Here’s my first and most important thought: Just try to do one thing. Choose one (maybe two if you’re feeling ambitious, but I wouldn’t advise it), and go for it. Research. Get better. Make a lot of mistakes. Talk to people about it.

And a second thought: Start by doing this one thing for just fifteen minutes a day. Write a character’s stream-of-consciousness. Scrutinize the first few bars of Moonlight Sonata. Read through a complicated recipe several times and strategize. Fifteen minutes is the very minimum—there’s no maximum within reason. You may be surprised at the progress you make as well as the restored sense of excitement you feel for your One Thing of choice.

Otherwise, if you don’t target your time, you’ll spread yourself “thin, sort of stretched, like butter scraped over too much bread” and you won’t get anything done. What could have been one or two passions, slowly and steadily cultivated in patience and perseverance, becomes five or six unwieldy passions that quickly wear out. They may even die.
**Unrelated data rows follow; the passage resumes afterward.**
(** [.offset(value)]: the same, and a negative offset is refused when the
    query is built. *)
Definition offsetClause (value : Z) : Async (option Z) :=
  match Js.parseInt (VNumber value) with
  | Some val =>
      if val <? 0
      then throw StorageError "A non-negative integer must be provided to offset."
      else ret (Some val)
  | None => ret None
  end.

(** The rows that the statement returns from the [ordered] rows it
    matches: those that [LIMIT] and [OFFSET] leave, when SQLite takes the
    two parameters.  It takes an integer of 64 bits, the two ends apart, or
    a double with such a value.  The message of the refusal is the driver's;
    knex puts the text of the statement before it. *)
Definition window (limit offset : option Z) (ordered : list R) : Async (list R) :=
  let accepted := fun clause => match clause with
                                | Some v => Sqlite.isInteger v
                                | None => true
                                end in
  if accepted limit && accepted offset
  then ret (match limit with Some n => Sqlite.limit n | None => fun l => l end
              (match offset with Some k => Sqlite.offset k | None => fun l => l end
                 ordered))
  else throw StorageError "SQLITE_MISMATCH: datatype mismatch".
(** An integer below 2^53 in magnitude is its own number value. *)
Lemma number_of_Z_safe (z : Z) : Z.abs z < 2 ^ 53 -> number_of_Z z = Num z.
Proof.
  intros Hz. unfold number_of_Z, round_to_53.
  assert (He : Z.log2 (Z.abs z) - 52 <= 0).
  { destruct (Z.eq_dec (Z.abs z) 0) as [E | E]; [rewrite E; simpl; lia |].
    assert (Z.log2 (Z.abs z) < 53) by (apply Z.log2_lt_pow2; lia). lia. }
  destruct (Z.leb_spec (Z.log2 (Z.abs z) - 52) 0); [| lia].
  destruct (Z.leb_spec (2 ^ 1024) (Z.abs z)) as [Hbig | _].
  - assert (2 ^ 53 < 2 ^ 1024) by reflexivity. lia.
  - f_equal. rewrite Z.mul_comm. apply Z.abs_sgn.
Qed.

Lemma number_of_Z_pos (d x : Z) : number_of_Z d = Num x -> 0 < x -> 0 < d.
Proof.
  unfold number_of_Z. intros H Hx.
  pose proof (round_to_53_nonneg (Z.abs d) (Z.abs_nonneg d)) as Hr.
  destruct (2 ^ 1024 <=? round_to_53 (Z.abs d)); [discriminate |].
  injection H as H.
  destruct (Z.lt_trichotomy d 0) as [Hd | [Hd | Hd]]; [| | exact Hd].
  - rewrite (Z.sgn_neg d Hd) in H. lia.
  - subst d. simpl in H. lia.
Qed.

Lemma number_of_Z_opp (d x : Z) :
  number_of_Z d = Num x -> number_of_Z (- d) = Num (- x).
Proof.
  unfold number_of_Z. rewrite Z.abs_opp, Z.sgn_opp.
  destruct (2 ^ 1024 <=? round_to_53 (Z.abs d)); [discriminate |].
  intros H. injection H as H. f_equal. lia.
Qed.

Lemma pow10_lt_inv (a b x : Z) : 0 <= b -> 10 ^ a <= x -> x < 10 ^ b -> a < b.
Proof.
  intros Hb Ha Hx.
  destruct (Z.lt_ge_cases a b) as [H | H]; [exact H |].
  assert (10 ^ b <= 10 ^ a) by (apply Z.pow_le_mono_r; lia). lia.
Qed.

(** The decimal the search returns has the number value [x], and is not
    longer than [x]. *)
Lemma shortest_aux_spec (x n : Z) :
  number_of_Z x = Num x -> 0 < x -> x < 10 ^ n -> 0 <= n ->
  forall (fuel : nat) (j : Z),
    j < n ->
    number_of_Z (shortest_aux fuel j x) = Num x
    /\ shortest_aux fuel j x <= 10 ^ n.
Proof.
  intros Hrep Hpos Hx Hn.
  induction fuel as [| f IH]; intros j Hj; simpl.
  - split; [exact Hrep | lia].
  - set (p := 10 ^ j). set (lo := x / p * p). set (hi := lo + p).
    assert (Hlo : lo <= x /\ hi <= 10 ^ n).
    { destruct (Z.lt_ge_cases j 0) as [Hneg | Hnn].
      - assert (Hp : p = 0) by (apply Z.pow_neg_r; exact Hneg).
        unfold hi, lo. rewrite Hp, Z.mul_0_r. lia.
      - assert (Hp : 0 < p) by (apply Z.pow_pos_nonneg; lia).
        split.
        + unfold lo. rewrite Z.mul_comm. apply Z.mul_div_le. exact Hp.
        + assert (Hsplit : 10 ^ n = p * 10 ^ (n - j)).
          { unfold p. rewrite <- Z.pow_add_r by lia. f_equal. lia. }
          assert (x / p < 10 ^ (n - j)).
          { apply Z.div_lt_upper_bound; [exact Hp | lia]. }
          unfold hi, lo. rewrite Hsplit. nia. }
    destruct Hlo as [Hlo Hhi].
    destruct (number_eqb (number_of_Z lo) (Num x)) eqn:Elo;
      destruct (number_eqb (number_of_Z hi) (Num x)) eqn:Ehi; simpl.
    + destruct (x - lo <=? hi - x).
      * split; [apply number_eqb_eq; exact Elo | lia].
      * split; [apply number_eqb_eq; exact Ehi | exact Hhi].
    + split; [apply number_eqb_eq; exact Elo | lia].
    + split; [apply number_eqb_eq; exact Ehi | exact Hhi].
    + apply IH. lia.
Qed.
Lemma in_assignedProperties d prev next op :
  In op (assignedProperties d prev next) <->
  exists key, In key (Object_keys next) /\ isProperty key = true /\
    strict_eq (get prev key) (get next key) = false /\
    op = SetProperty d key (get next key).
Proof.
  unfold assignedProperties, isNew. rewrite in_map_iff. split.
  - intros (key & <- & Hin). apply filter_In in Hin as [Hin Hc].
    apply filter_In in Hin as [Hin He]. exists key.
    by rewrite negb_true_iff in Hc.
  - intros (key & Hin & He & Hc & ->). exists key. split; [done|].
    apply filter_In. split; [by apply filter_In|]. by rewrite negb_true_iff.
Qed.

Lemma in_addedListeners d prev next op :
  In op (addedListeners d prev next) <->
  exists key, In key (Object_keys next) /\ isEvent key = true /\
    strict_eq (get prev key) (get next key) = false /\
    op = AddEventListener d (eventType key) (get next key).
Proof.
  unfold addedListeners, isNew. rewrite in_map_iff. split.
  - intros (key & <- & Hin). apply filter_In in Hin as [Hin Hc].
    apply filter_In in Hin as [Hin He]. exists key.
    by rewrite negb_true_iff in Hc.
  - intros (key & Hin & He & Hc & ->). exists key. split; [done|].
    apply filter_In. split; [by apply filter_In|]. by rewrite negb_true_iff.
Qed.

Lemma in_updateDom d prev next op :
  In op (updateDom d prev next) <->
  In op (removedListeners d prev next) \/ In op (clearedProperties d prev next) \/
  In op (assignedProperties d prev next) \/ In op (addedListeners d prev next).
Proof. unfold updateDom. by rewrite !in_app_iff. Qed.

(** ** Lower case *)

Lemma lower_ascii_upper (c : ascii) :
  is_upper c = true -> nat_of_ascii (lower_ascii c) = nat_of_ascii c + 32.
Proof.
  unfold is_upper, lower_ascii. intros Hu. rewrite Hu.
  apply andb_true_iff in Hu as [_ Hle]. apply Nat.leb_le in Hle.
  apply nat_ascii_embedding. lia.
Qed.

Lemma lower_ascii_other (c : ascii) : is_upper c = false -> lower_ascii c = c.
Proof. unfold is_upper, lower_ascii. by intros ->. Qed.

Lemma toLowerCase_lowered (s : string) : lowered s (toLowerCase s).
Proof.
  induction s as [|c s IH]; simpl; [constructor|].
  destruct (is_upper c) eqn:Hu.
  - apply lowered_letter; [done|by apply lower_ascii_upper|done].
  - rewrite lower_ascii_other by done. by apply lowered_keep.
Qed.

Lemma lowered_toLowerCase (s t : string) : lowered s t -> t = toLowerCase s.
Proof.
  induction 1 as [|c s t Hu _ IH|c c' s t Hu Hc _ IH]; simpl; [done|..].
  - by rewrite lower_ascii_other, IH.
  - rewrite IH. f_equal.
    rewrite <- (ascii_nat_embedding c'), <- (ascii_nat_embedding (lower_ascii c)).
    by rewrite Hc, lower_ascii_upper.
Qed.

Lemma eventType_on (rest : string) : eventType (String.append "on" rest) = toLowerCase rest.
Proof. reflexivity. Qed.
(** * PriceCrawl: the search page and the aggregation contract it consumes

    The React front end (SearchForm, SearchPage, ResultsList and the wire
    types of [types.ts]) is embedded from its TypeScript source.  The
    FastAPI back end that answers [POST /search] is not part of the
    TypeScript sources; the parts of it that the front end relies on are
    modelled from the design document and marked as such. *)

From Stdlib Require Import QArith Ascii DecimalString.
From stdpp Require Import base option list gmap sorting strings.

Local Open Scope N_scope.

(** ** Strings

    A JavaScript string is a sequence of UTF-16 code units.  Literals of
    the source that are plain ASCII are written with [lit]. *)

Definition jsstring := list N.

Definition lit (s : string) : jsstring :=
  (fun a => N_of_ascii a) <$> String.list_ascii_of_string s.

(** ECMAScript WhiteSpace and LineTerminator code points; all of them lie
    in the basic plane, so each is one code unit. *)
Definition isWhiteSpace (c : N) : bool :=
  (c =? 0x09) || (c =? 0x0A) || (c =? 0x0B) || (c =? 0x0C) || (c =? 0x0D)
  || (c =? 0x20) || (c =? 0xA0) || (c =? 0x1680)
  || ((0x2000 <=? c) && (c <=? 0x200A))
  || (c =? 0x2028) || (c =? 0x2029) || (c =? 0x202F) || (c =? 0x205F)
  || (c =? 0x3000) || (c =? 0xFEFF).

Fixpoint trimStart (s : jsstring) : jsstring :=
  match s with
  | [] => []
  | c :: rest => if isWhiteSpace c then trimStart rest else s
  end.

Definition trimEnd (s : jsstring) : jsstring :=
  reverse (trimStart (reverse s)).

(** [String.prototype.trim] *)
Definition trim (s : jsstring) : jsstring := trimEnd (trimStart s).

(** Truthiness of a string: only the empty string is falsy. *)
Definition truthy (s : jsstring) : bool :=
  match s with [] => false | _ :: _ => true end.

(** [Number.prototype.toString] on a non-negative integer. *)
Definition numberToString (n : N) : jsstring :=
  lit (NilZero.string_of_uint (N.to_uint n)).

(** *** [JSON.stringify] on the one object the page serialises *)

Definition hexDigit (d : N) : N := if d <? 10 then 48 + d else 87 + d.

(** [\uXXXX] with four lower-case hexadecimal digits. *)
Definition unicodeEscape (c : N) : jsstring :=
  [92; 117; hexDigit (c / 4096 mod 16); hexDigit (c / 256 mod 16);
   hexDigit (c / 16 mod 16); hexDigit (c mod 16)].

Definition isLeadingSurrogate (c : N) : bool := (0xD800 <=? c) && (c <=? 0xDBFF).
Definition isTrailingSurrogate (c : N) : bool := (0xDC00 <=? c) && (c <=? 0xDFFF).

(** One code unit that is not the first half of a well-formed pair. *)
Definition quoteUnit (c : N) : jsstring :=
  if c =? 8 then [92; 98]
  else if c =? 9 then [92; 116]
  else if c =? 10 then [92; 110]
  else if c =? 12 then [92; 102]
  else if c =? 13 then [92; 114]
  else if c =? 34 then [92; 34]
  else if c =? 92 then [92; 92]
  else if (c <? 32) || isLeadingSurrogate c || isTrailingSurrogate c
       then unicodeEscape c
  else [c].

Fixpoint quoteUnits (s : jsstring) : jsstring :=
  match s with
  | [] => []
  | c :: rest =>
      if isLeadingSurrogate c then
        match rest with
        | d :: rest' =>
            if isTrailingSurrogate d then c :: d :: quoteUnits rest'
            else unicodeEscape c ++ quoteUnits rest
        | [] => unicodeEscape c
        end
      else quoteUnit c ++ quoteUnits rest
  end.

(** QuoteJSONString of ECMA-262. *)
Definition QuoteJSONString (s : jsstring) : jsstring :=
  [34] ++ quoteUnits s ++ [34].

(** [JSON.stringify({ query: searchQuery })] *)
Definition JSON_stringify_query (searchQuery : jsstring) : jsstring :=
  [123] ++ QuoteJSONString (lit "query") ++ [58]
        ++ QuoteJSONString searchQuery ++ [125].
For me, that One Thing—my so-called dream—is writing. Would I love to make time to bake so much that I get really, really good? Absolutely. Prinsesstårta, I’m looking at you. prinsesstrta_17336_16x9

Would I love to practice piano for several hours a day? Of course! I am ashamed at a.) how far my piano skills have fallen off the deep end and b.) how woefully incompetent I was to begin with. But if I’m to be serious about taking the novel I’m working on and attempting to do my best by it, then I need to concentrate on just that.

This doesn’t mean that you have to give up on your other passions completely. You better believe that I’ll keep tinkering with the piano and baking chocolate chip cookies. (My famous ones. Look out for the recipe soon.) But focus on one. I’m only repeating it because it’s so important and I myself need it hammered into my head.

And yes, maybe someday I’ll happily melancholy my way through Chopin and Debussy without an anxious thought and/or bake the Prinsesstårta of queenly dreams. But for now… I need to be consistent. I need to make writing my One Thing. My One Dream.

What will you choose? Your fifteen minutes—and mine—can’t wait.